(* ===== verification/OperationQueue.v ===== *)
(** * The queue of deferred operations ([crates/text/src/operation_queue.rs])

    A keyed tree of operations ordered by Lamport timestamp; the summary keeps
    the last timestamp and the number of operations. *)

From S2P Require Import Prelude Clock SumTree Cursor Search KeyedTree.
Local Open Scope ord_scope.

(** [trait Operation] *)
Class Operation (T : Type) := { lamport_timestamp : T → Lamport }.

Record OperationSummary := mkOperationSummary { summary_key : Lamport; summary_len : nat }.

(** [add_summary] asserts [self.key < other.key] before it takes the other key
    and adds the lengths; [add_asserts] is the assertion. *)
Definition add_asserts (self other : OperationSummary) : bool := ltb (summary_key self) (summary_key other).

#[export, refine] Instance OperationSummary_Summary : Summary OperationSummary := {|
  zero := mkOperationSummary LAMPORT_MIN 0;
  add self other := mkOperationSummary (summary_key other) (summary_len self + summary_len other) |}.
Proof.
  - by intros [??].
  - intros [??] [??] [??]. simpl. f_equal. lia.
Defined.
#[export, refine] Instance OperationKey_Dimension : Dimension Lamport OperationSummary :=
  {| dzero := LAMPORT_MIN; dadd _ s := summary_key s |}.
Proof. all: done. Defined.

Section queue.
Context {T : Type} `{HOp : !Operation T}.
Context (TREE_BASE : nat).

#[export] Instance OperationItem_Item : Item T OperationSummary :=
  {| summary op := mkOperationSummary (lamport_timestamp op) 1 |}.
#[export, refine] Instance OperationItem_KeyedItem : KeyedItem T Lamport := {| key := lamport_timestamp |}.
Proof. done. Defined.

Abbreviation OperationQueue := (Node T OperationSummary).
Implicit Types q : OperationQueue.

Definition new_queue : OperationQueue := new.
Definition len q : nat := summary_len (node_summary q).
Definition queue_is_empty q : bool := len q =? 0.

Definition op_le (a b : T) : Prop := lamport_timestamp a ≼ lamport_timestamp b.
#[local] Instance op_le_dec : RelDecision op_le.
Proof. intros a b. unfold op_le. apply _. Defined.

(** [dedup_by_key]: drop an element whose key equals that of the last one
    kept. *)
Fixpoint dedup_from (last : Lamport) (l : list T) : list T :=
  match l with
  | [] => []
  | x :: l =>
      match cmp (lamport_timestamp x) last with
      | Eq => dedup_from last l
      | _ => x :: dedup_from (lamport_timestamp x) l
      end
  end.
Definition dedup (l : list T) : list T :=
  match l with [] => [] | x :: l => x :: dedup_from (lamport_timestamp x) l end.

Definition insert_ops q (ops : list T) : option OperationQueue :=
  '(_, q) ← edit (HK:=OperationItem_KeyedItem) TREE_BASE q (Insert <$> dedup (merge_sort op_le ops)); Some q.

(** [drain]: the operations, and the emptied queue. *)
Definition drain q : OperationQueue * OperationQueue := (q, new).

Definition iter_ops q : list T := items q.

(** ** Lemmas *)

#[local] Instance op_le_trans : Transitive op_le.
Proof. intros a b c. apply cmp_le_trans. Qed.
#[local] Instance op_le_total : Total op_le.
Proof.
  intros a b. unfold op_le. rewrite (cmp_antisym (lamport_timestamp a) (lamport_timestamp b)).
  destruct (cmp (lamport_timestamp a) _); auto.
Qed.

Lemma dedup_from_ok k l :
  StronglySorted op_le l → Forall (λ x, k ≼ lamport_timestamp x) l →
  ksorted (HK:=OperationItem_KeyedItem) (dedup_from k l) ∧ Forall (λ x, k ≺ lamport_timestamp x) (dedup_from k l) ∧
  (∀ x, x ∈ dedup_from k l → x ∈ l) ∧
  (∀ x, x ∈ l → lamport_timestamp x = k ∨ ∃ y, y ∈ dedup_from k l ∧ lamport_timestamp y = lamport_timestamp x).
Proof.
  intros Hs. revert k. induction Hs as [|x l Hs IH Hx]; intros k Hk; cbn [dedup_from].
  { split_and!; [constructor|constructor|done|]. by intros x ?%elem_of_nil. }
  apply Forall_cons in Hk as [Hkx Hk]. destruct (cmp (lamport_timestamp x) k) eqn:E.
  - apply cmp_eq_iff in E. destruct (IH k Hk) as (? & ? & Hsub & Hall). split_and!; [done|done| |].
    + intros y Hy. right. by apply Hsub.
    + intros y [->|Hy]%elem_of_cons; [by left|by apply Hall].
  - exfalso. by apply cmp_not_lt_le in Hkx.
  - assert (k ≺ lamport_timestamp x) as Hlt by by apply cmp_gt_lt.
    destruct (IH (lamport_timestamp x) Hx) as (Hs' & Hgt & Hsub & Hall). split_and!.
    + constructor; [done|]. exact Hgt.
    + constructor; [done|]. eapply Forall_impl; [exact Hgt|]. intros y. by apply cmp_lt_trans.
    + intros y [->|Hy]%elem_of_cons; [by left|right; by apply Hsub].
    + intros y [->|Hy]%elem_of_cons; right; [exists x; split; [by left|done]|].
      destruct (Hall y Hy) as [->|(z & Hz & ?)]; [exists x; split; [by left|done]|].
      exists z. split; [by right|done].
Qed.

Lemma dedup_ok l :
  StronglySorted op_le l →
  ksorted (HK:=OperationItem_KeyedItem) (dedup l) ∧ (∀ x, x ∈ dedup l → x ∈ l) ∧
  (∀ x, x ∈ l → ∃ y, y ∈ dedup l ∧ lamport_timestamp y = lamport_timestamp x).
Proof.
  intros Hs. destruct Hs as [|x l Hs Hx]; cbn [dedup].
  { split_and!; [constructor|done|by intros x ?%elem_of_nil]. }
  destruct (dedup_from_ok (lamport_timestamp x) l Hs Hx) as (Hs' & Hgt & Hsub & Hall). split_and!.
  - by constructor.
  - intros y [->|Hy]%elem_of_cons; [by left|right; by apply Hsub].
  - intros y [->|Hy]%elem_of_cons; [exists x; split; [by left|done]|].
    destruct (Hall y Hy) as [->|(z & Hz & ?)]; [exists x; split; [by left|done]|].
    exists z. split; [by right|done].
Qed.

Lemma queue_below (l : list T) : below (HK:=OperationItem_KeyedItem) LAMPORT_MIN l.
Proof. apply Forall_forall. intros x _. simpl. destruct (lamport_timestamp x) as [[|v] [|r]]; done. Qed.

Lemma insert_keys_nodup (l : list T) :
  ksorted (HK:=OperationItem_KeyedItem) l → NoDup (edit_key (HK:=OperationItem_KeyedItem) <$> (Insert <$> l)).
Proof.
  rewrite <- list_fmap_compose. induction 1 as [|x l Hs IH Hx]; [constructor|].
  rewrite fmap_cons. constructor; [|done]. intros (y & Heq & Hy)%list_elem_of_fmap.
  rewrite Forall_forall in Hx. apply Hx in Hy. unfold key_lt in Hy. simpl in Heq.
  change (lamport_timestamp x ≺ lamport_timestamp y) in Hy. rewrite Heq in Hy. by apply cmp_lt_irrefl in Hy.
Qed.

Lemma sum_len (l : list T) : summary_len (sum (summary <$> l)) = length l.
Proof.
  assert (∀ s : OperationSummary, summary_len (foldl add s (summary <$> l)) = summary_len s + length l) as H.
  { induction l as [|x l IH]; intros s; simpl; [lia|]. rewrite IH. simpl. lia. }
  apply H.
Qed.

Lemma sum_key_last (l : list T) x : last l = Some x → summary_key (sum (summary <$> l)) = lamport_timestamp x.
Proof. intros [k ->]%last_Some. by rewrite fmap_app, sum_app_add. Qed.

(** Inserting a batch. *)
Lemma queue_insert_ok q ops :
  1 ≤ TREE_BASE → walkable TREE_BASE q → ksorted (HK:=OperationItem_KeyedItem) (items q) →
  (∀ a b, a ∈ ops → b ∈ ops → lamport_timestamp a = lamport_timestamp b → a = b) →
  ∃ q', insert_ops q ops = Some q' ∧ wf_tree TREE_BASE q' ∧
    ksorted (HK:=OperationItem_KeyedItem) (items q') ∧
    (∀ x, x ∈ items q' ↔
       x ∈ ops ∨ (x ∈ items q ∧ ∀ op, op ∈ ops → lamport_timestamp op ≠ lamport_timestamp x)) ∧
    len q' = length (iter_ops q').
Proof.
  intros HB Hw Hs Hinj. unfold insert_ops.
  set (l := merge_sort op_le ops). assert (l ≡ₚ ops) as Hp by apply merge_sort_Permutation.
  destruct (dedup_ok l (StronglySorted_merge_sort op_le ops)) as (Hsd & Hsub & Hall).
  pose proof (insert_keys_nodup _ Hsd) as Hnd.
  destruct (edit_ok (HK:=OperationItem_KeyedItem) TREE_BASE q (Insert <$> dedup l) HB) as (q' & E & Hq' & Hi).
  { split_and!; [done|done|apply queue_below]. }
  { done. }
  { apply Forall_forall. intros e (x & -> & _)%list_elem_of_fmap.
    pose proof (queue_below [x]) as Hb. by apply Forall_cons in Hb as [? _]. }
  destruct (sort_edits_ok (HK:=OperationItem_KeyedItem) _ Hnd) as [Hso Hps].
  exists q'. rewrite E. split_and!; [done|done|rewrite Hi; by apply lmerge_sorted| |].
  - intros x. rewrite Hi, elem_of_lmerge by done. rewrite Hps.
    assert (x ∈ dedup l ↔ x ∈ ops) as Hx.
    { split; [intros Hx; rewrite <- Hp; by apply Hsub|]. intros Hx.
      destruct (Hall x) as (y & Hy & Heq); [by rewrite Hp|].
      assert (x = y) as ->; [|done]. apply Hinj; [done|rewrite <- Hp; by apply Hsub|by symmetry]. }
    assert (Insert x ∈ (Insert <$> dedup l : list (Edit T Lamport)) ↔ x ∈ ops) as ->.
    { rewrite list_elem_of_fmap, <- Hx. split; [by intros (y & [= ->] & ?)|eauto]. }
    f_equiv. f_equiv. split.
    + intros Hn op Hop. destruct (Hall op) as (y & Hy & <-); [by rewrite Hp|].
      apply (Hn (Insert y)). rewrite Hps. by apply list_elem_of_fmap_2.
    + intros Hn e He. rewrite Hps in He. apply list_elem_of_fmap in He as (y & -> & Hy). simpl.
      apply Hn. rewrite <- Hp. by apply Hsub.
  - unfold len, iter_ops. rewrite (wf_tree_summary TREE_BASE q' Hq'). apply sum_len.
Qed.

(** ** Properties *)

(** inserting a batch of operations (in any order, repetitions allowed, a
    timestamp naming one operation) keeps the queue sorted by timestamp without
    duplicates; it then holds exactly the new operations and the old ones with
    other timestamps, and [len] counts them. *)
Theorem queue_insert q ops :
  1 ≤ TREE_BASE → walkable TREE_BASE q → ksorted (HK:=OperationItem_KeyedItem) (items q) →
  (∀ a b, a ∈ ops → b ∈ ops → lamport_timestamp a = lamport_timestamp b → a = b) →
  ∃ q', insert_ops q ops = Some q' ∧ wf_tree TREE_BASE q' ∧
    ksorted (HK:=OperationItem_KeyedItem) (items q') ∧
    (∀ x, x ∈ items q' ↔
       x ∈ ops ∨ (x ∈ items q ∧ ∀ op, op ∈ ops → lamport_timestamp op ≠ lamport_timestamp x)) ∧
    len q' = length (iter_ops q').
Proof. apply queue_insert_ok. Qed.

(** the assertion of [OperationSummary::add_summary] never fires on a queue
    sorted by timestamp whose timestamps come after [Lamport::MIN]: neither for
    the empty summary and a first run of operations, nor for two adjacent
    runs. *)
Theorem queue_assertions_hold (l k : list T) :
  ksorted (HK:=OperationItem_KeyedItem) (l ++ k) → k ≠ [] →
  Forall (λ op, LAMPORT_MIN ≺ lamport_timestamp op) (l ++ k) →
  add_asserts (sum (summary <$> l)) (sum (summary <$> k)) = true.
Proof.
  intros Hs Hk Hpos. unfold add_asserts. apply ltb_lt.
  destruct (last k) as [y|] eqn:Ek; [|by apply last_None in Ek].
  rewrite (sum_key_last k y Ek). apply last_Some in Ek as [k' ->].
  destruct (last l) as [x|] eqn:El.
  - rewrite (sum_key_last l x El). apply last_Some in El as [l' ->].
    apply ksorted_app in Hs as (_ & _ & Hlt). apply Hlt; apply elem_of_app; right; by left.
  - apply last_None in El as ->. apply (proj1 (Forall_forall _ _) Hpos).
    apply elem_of_app. right. apply elem_of_app. right. by left.
Qed.

End queue.

(** ** Witnesses *)

Module QueueExamples.
#[export] Instance Lamport_Operation : Operation Lamport := {| lamport_timestamp t := t |}.
Definition q0 : Node Lamport OperationSummary := new.
Definition ops : list Lamport := [mkLamport 3 1; mkLamport 1 2; mkLamport 3 1].

Example queue_insert_witness :
  ∃ q', insert_ops 6 q0 ops = Some q' ∧ wf_tree 6 q' ∧
    ksorted (HK:=OperationItem_KeyedItem) (items q') ∧
    (∀ x, x ∈ items q' ↔
       x ∈ ops ∨ (x ∈ items q0 ∧ ∀ op, op ∈ ops → lamport_timestamp op ≠ lamport_timestamp x)) ∧
    len q' = length (iter_ops q').
Proof. apply (queue_insert 6 q0 ops); [lia|by left|constructor|done]. Defined.

Example queue_assertions_hold_witness :
  add_asserts (sum (summary <$> [mkLamport 1 2])) (sum (summary <$> [mkLamport 3 1])) = true.
Proof.
  apply (queue_assertions_hold [mkLamport 1 2] [mkLamport 3 1]); [by repeat constructor|done|by repeat constructor].
Defined.
End QueueExamples.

+--

* Problem description
Beginning at the opening line of the data, transcribe each line exactly until you reach the line with "Proof. intros a b.", which you also include, and go no further.

* Completed exercise
(* ===== verification/OperationQueue.v ===== *)
(** * The queue of deferred operations ([crates/text/src/operation_queue.rs])

    A keyed tree of operations ordered by Lamport timestamp; the summary keeps
    the last timestamp and the number of operations. *)

From S2P Require Import Prelude Clock SumTree Cursor Search KeyedTree.
Local Open Scope ord_scope.

(** [trait Operation] *)
Class Operation (T : Type) := { lamport_timestamp : T → Lamport }.

Record OperationSummary := mkOperationSummary { summary_key : Lamport; summary_len : nat }.

(** [add_summary] asserts [self.key < other.key] before it takes the other key
    and adds the lengths; [add_asserts] is the assertion. *)
Definition add_asserts (self other : OperationSummary) : bool := ltb (summary_key self) (summary_key other).

#[export, refine] Instance OperationSummary_Summary : Summary OperationSummary := {|
  zero := mkOperationSummary LAMPORT_MIN 0;
  add self other := mkOperationSummary (summary_key other) (summary_len self + summary_len other) |}.
Proof.
  - by intros [??].
  - intros [??] [??] [??]. simpl. f_equal. lia.
Defined.
#[export, refine] Instance OperationKey_Dimension : Dimension Lamport OperationSummary :=
  {| dzero := LAMPORT_MIN; dadd _ s := summary_key s |}.
Proof. all: done. Defined.

Section queue.
Context {T : Type} `{HOp : !Operation T}.
Context (TREE_BASE : nat).

#[export] Instance OperationItem_Item : Item T OperationSummary :=
  {| summary op := mkOperationSummary (lamport_timestamp op) 1 |}.
#[export, refine] Instance OperationItem_KeyedItem : KeyedItem T Lamport := {| key := lamport_timestamp |}.
Proof. done. Defined.

Abbreviation OperationQueue := (Node T OperationSummary).
Implicit Types q : OperationQueue.

Definition new_queue : OperationQueue := new.
Definition len q : nat := summary_len (node_summary q).
Definition queue_is_empty q : bool := len q =? 0.

Definition op_le (a b : T) : Prop := lamport_timestamp a ≼ lamport_timestamp b.
#[local] Instance op_le_dec : RelDecision op_le.
Proof. intros a b. unfold op_le. apply _. Defined.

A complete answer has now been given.